Dr. Humberto García Larralde*

¿Por qué “Economía Política”?

humberto garcia larralde

El término adquiere carta de residencia con el afianzamiento del capitalismo en la Europa occidental, que obligó a los pensadores a tratar de describir el orden emergente y explicar sus “leyes” o pautas de funcionamiento. La progresiva disolución del mundo feudal provocada por la marea indetenible del intercambio mercantil significó, entre otras cosas, el pase de la vida comunal, de pequeñas aldeas en las que cada quien realizaba una tarea específica dentro de un orden de sumisión personal prestablecido, a una existencia de horizontes mucho más vastos e inciertos. De ahí los orígenes de tan contradictorio término: la administración del hogar –oikos nemo– llevado al plano de la polis, del espacio para el quehacer público de la comunidad, que escapa de los referentes domésticos que inicialmente evocaban sus raíces griegas. Se requería darle sentido a la nueva realidad, desentrañar a qué principio ordenador respondía, cómo participaban los diversos integrantes de una sociedad en la generación, distribución y usufructo de la riqueza, y cuál era, en realidad, la esencia de ésta. No otra cosa se planteaba que dilucidar la estructura societaria que iba conformando la dinámica económica capitalista y el orden a que daba sustento. De ahí la naturaleza necesariamente política de tal indagación, obligada a descubrir los intereses en juego, los criterios de justicia a que respondía y las instituciones que, en atención a ello, iban conformando la Modernidad. Ello fue objeto central de estudio de la llamada Escuela Clásica.
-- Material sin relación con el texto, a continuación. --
(** [isinstance(self, Cache) and isinstance(self._redis, redis.Redis)] *)
Definition instrumented (self : pyobj) : M bool :=
  if is_Cache self then r ← get_redis self; mret (isinstance_Redis r)
  else mret false.

(** ** Methods and decorators *)

(** Keyword arguments, by name. *)
Definition kwargs := list (pystr * pyval).

(** A function declared with the parameters [(self, ...)], as
    [wrapper(self, *args, **kwargs)] and [store(self, data)] are: its
    [__qualname__] and what it does once the receiver is bound. *)
Record pymethod := {
  qualname : pystr;
  body : pyobj → list pyval → kwargs → M pyval;
}.

(** Whether one of the keyword arguments is named [self]. *)
Definition keyword_self (kw : kwargs) : bool :=
  existsb (λ p, bool_decide (p.1 = lit "self")) kw.

(** The call [method(self, *args, **kwargs)].  The receiver is passed by
    position and bound to the first parameter; a keyword argument named
    [self] gives that parameter a second value, and Python raises
    TypeError while it binds the arguments, before the body runs. *)
Definition call (method : pymethod) (self : pyobj) (args : list pyval)
    (kw : kwargs) : M pyval :=
  if keyword_self kw then raise TypeError else body method self args kw.

(** [count_calls].  The wrapper is declared
    [wrapper(self, *args, **kwargs)]: a call of the decorated method goes
    through [call], which binds the receiver before this body runs.
    [functools.wraps] gives the wrapper the qualified name of the method
    it wraps. *)
Definition count_calls (method : pymethod) : pymethod := {|
  qualname := qualname method;
  body self args kw :=
    b ← instrumented self;
    (if b : bool then
       r ← get_redis self;
       _ ← on_client r (client_incr (PStr (qualname method)));
       mret tt
     else mret tt);;
    call method self args kw
|}.

(** [call_history]; its wrapper has the same parameters and is bound
    in the same way. *)
Definition call_history (method : pymethod) : pymethod := {|
  qualname := qualname method;
  body self args kw :=
    let input := qualname method ++ lit ":inputs" in
    let output := qualname method ++ lit ":outputs" in
    return_value ← call method self args kw;
    b ← instrumented self;
    (if b : bool then
       r ← get_redis self;
       _ ← on_client r (client_rpush (PStr input) (PStr (py_str (PTuple args))));
       r ← get_redis self;
       _ ← on_client r (client_rpush (PStr output) return_value);
       mret tt
     else mret tt);;
    mret return_value
|}.

(** ** replay *)

(** The loop of [replay] over [zip(inputs, outputs)]. *)
Fixpoint replay_lines (name : pystr) (pairs : list (bytes * bytes)) : M unit :=
  match pairs with
  | [] => mret tt
  | (input, output) :: rest =>
    i ← lift (of_option UnicodeDecodeError (utf8_decode input));
    o ← lift (of_option UnicodeDecodeError (utf8_decode output));
    print (name ++ lit "(*" ++ i ++ lit ") -> " ++ o);;
    replay_lines name rest
  end.

(** [replay]; the client it opens talks to the same database. *)
Definition replay (method : pymethod) : M unit :=
  let name := qualname method in
  inputs ← client_lrange (PStr (name ++ lit ":inputs")) 0 (-1);
  outputs ← client_lrange (PStr (name ++ lit ":outputs")) 0 (-1);
  print (name ++ lit " was called "
         ++ lit (Z_to_dec (Z.of_nat (length inputs))) ++ lit " times:");;
  replay_lines name (zip inputs outputs).

End Model.

(** ** The Cache class *)

Module Cache.
Section Methods.
Context `{PyBuiltins}.

(** [Cache.__init__] *)
Definition __init__ : M pyobj :=
  let self := {| is_Cache := true; redis_attr := Some RedisClient |} in
  r ← get_redis self;
  on_client r client_flushdb;;
  mret self.

(** Binding the arguments of a call to the signature [(self, data)]. *)
Definition bind_data (args : list pyval) (kw : kwargs) : outcome pyval :=
  match args, kw with
  | [data], [] => Ok data
  | [], [(k, data)] =>
    if bool_decide (k = lit "data") then Ok data else Raise TypeError
  | _, _ => Raise TypeError
  end.

(** The body of [Cache.store], before decoration. *)
Definition store_body : pymethod := {|
  qualname := lit "Cache.store";
  body self args kw :=
    data ← lift (bind_data args kw);
    u ← uuid4;
    let key := uuid_str u in
    r ← get_redis self;
    on_client r (client_set (PStr key) data);;
    mret (PStr key)
|}.

(** [Cache.store], as decorated in the class body. *)
Definition store : pymethod := count_calls (call_history store_body).

(** [Cache.get] *)
Definition get (self : pyobj) (key : pyval)
    (fn : option (pyval → M pyval)) : M pyval :=
  r ← get_redis self;
  data ← on_client r (client_get key);
  match fn with
  | Some f => f data
  | None => mret data
  end.

(** [Cache.get_str] *)
Definition get_str (self : pyobj) (key : pyval) : M pyval :=
  value ← get self key None;
  match value with
  | PNone => mret PNone
  | _ => lift (py_decode_utf8 value)
  end.

(** [Cache.get_int] *)
Definition get_int (self : pyobj) (key : pyval) : M pyval :=
  value ← get self key None;
  match value with
  | PNone => mret PNone
  | _ => lift (py_int value)
  end.

End Methods.
End Cache.

(** ** Vocabulary of the properties *)

Section Vocabulary.
Context `{PyBuiltins}.

(** The object [Cache()] evaluates to. *)
Definition cache_obj : pyobj :=
  {| is_Cache := true; redis_attr := Some RedisClient |}.

(** A sequence of calls [m(self, *args, **kwargs)], one after the other,
    collecting the results; the first exception ends the run. *)
Fixpoint run_calls (m : pymethod) (self : pyobj)
    (calls : list (list pyval * kwargs)) : M (list pyval) :=
  match calls with
  | [] => mret []
  | (args, kw) :: rest =>
    r ← call m self args kw;
    rs ← run_calls m self rest;
    mret (r :: rs)
  end.

(** The same calls made by a caller that catches every exception and
    goes on: all outcomes are collected. *)
Fixpoint run_attempts (m : pymethod) (self : pyobj)
    (calls : list (list pyval * kwargs)) (w : world)
    : list (outcome pyval) * world :=
  match calls with
  | [] => ([], w)
  | (args, kw) :: rest =>
    let '(r, w1) := call m self args kw w in
    let '(rs, w2) := run_attempts m self rest w1 in
    (r :: rs, w2)
  end.

Definition is_Ok {A} (r : outcome A) : bool :=
  match r with Ok _ => true | Raise _ => false end.

(** The calls that bind to the wrappers: those without a keyword
    argument named [self]. *)
Definition bound_calls (calls : list (list pyval * kwargs))
    : list (list pyval * kwargs) :=
  List.filter (λ c, negb (keyword_self c.2)) calls.

(** The values [Cache.store] is declared for,
    [Union[str, bytes, int, float]], that are valid: a [str] must be
    encodable, that is, free of lone surrogates. *)
Definition storable (v : pyval) : Prop :=
  match v with
  | PStr s => is_Some (utf8_encode s)
  | PBytes _ | PInt _ | PFloat _ => True
  | PNone | PTuple _ => False
  end.

(** The decode function that matches the kind of a stored value:
    [lambda d: d.decode("utf-8")], [int], [float], and none for bytes. *)
Definition decoder (v : pyval) : option (pyval → M pyval) :=
  match v with
  | PStr _ => Some (λ d, lift (py_decode_utf8 d))
  | PInt _ => Some (λ d, lift (py_int d))
  | PFloat _ => Some (λ d, lift (py_float d))
  | _ => None
  end.

(** Python's guarantee on floats: [float(repr(x)) == x], also through
    the bytes of the text. *)
Definition float_repr_roundtrip : Prop :=
  ∀ f, ∃ b, utf8_encode (float_repr f) = Some b ∧ float_of_bytes b = Ok f.

(** The keys that the decorators of [Cache.store] use. *)
Definition counter_key : bytes := "Cache.store".
Definition inputs_key : bytes := "Cache.store:inputs".
Definition outputs_key : bytes := "Cache.store:outputs".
El éxito de esta indagatoria a través del tiempo fue llevando, paradójicamente, a su superación en tanto perspectiva de Economía Política. Inspirado en la metodología de las llamadas ciencias básicas, el estudio de lo económico desplegó esfuerzos conscientes por despojarse de las disquisiciones retóricas para ampararse en lo científica y objetivamente cognoscible, incontaminado de ponderaciones valorativas acerca de a quiénes favorecía tal o cual proceder. Podría afirmarse que, con la ascendencia de la eficiencia como preocupación central al análisis económico, la teoría de nuestra disciplina, no obstante ser una ciencia social, adquirió un carácter cada vez más técnico, en tanto hacía abstracción del contexto histórico de su campo de estudio. La llamada “revolución marginalista” de Jevons, Walras y Menger le abrió las puertas a una teorización cada vez más fundamentada en las matemáticas y en la cual, presupuestas unas restricciones al problema económico planteado, las posibilidades de optimización eran científicamente discernibles. Se confiaba en haber desentrañado una racionalidad inapelable frente a la cual los actores económicos no podían desentenderse. La responsabilidad del economista debía circunscribirse a explicitar ante éstos las consecuencias de tal o cual decisión o tendencia sobre la asignación y el usufructo de los recursos disponibles.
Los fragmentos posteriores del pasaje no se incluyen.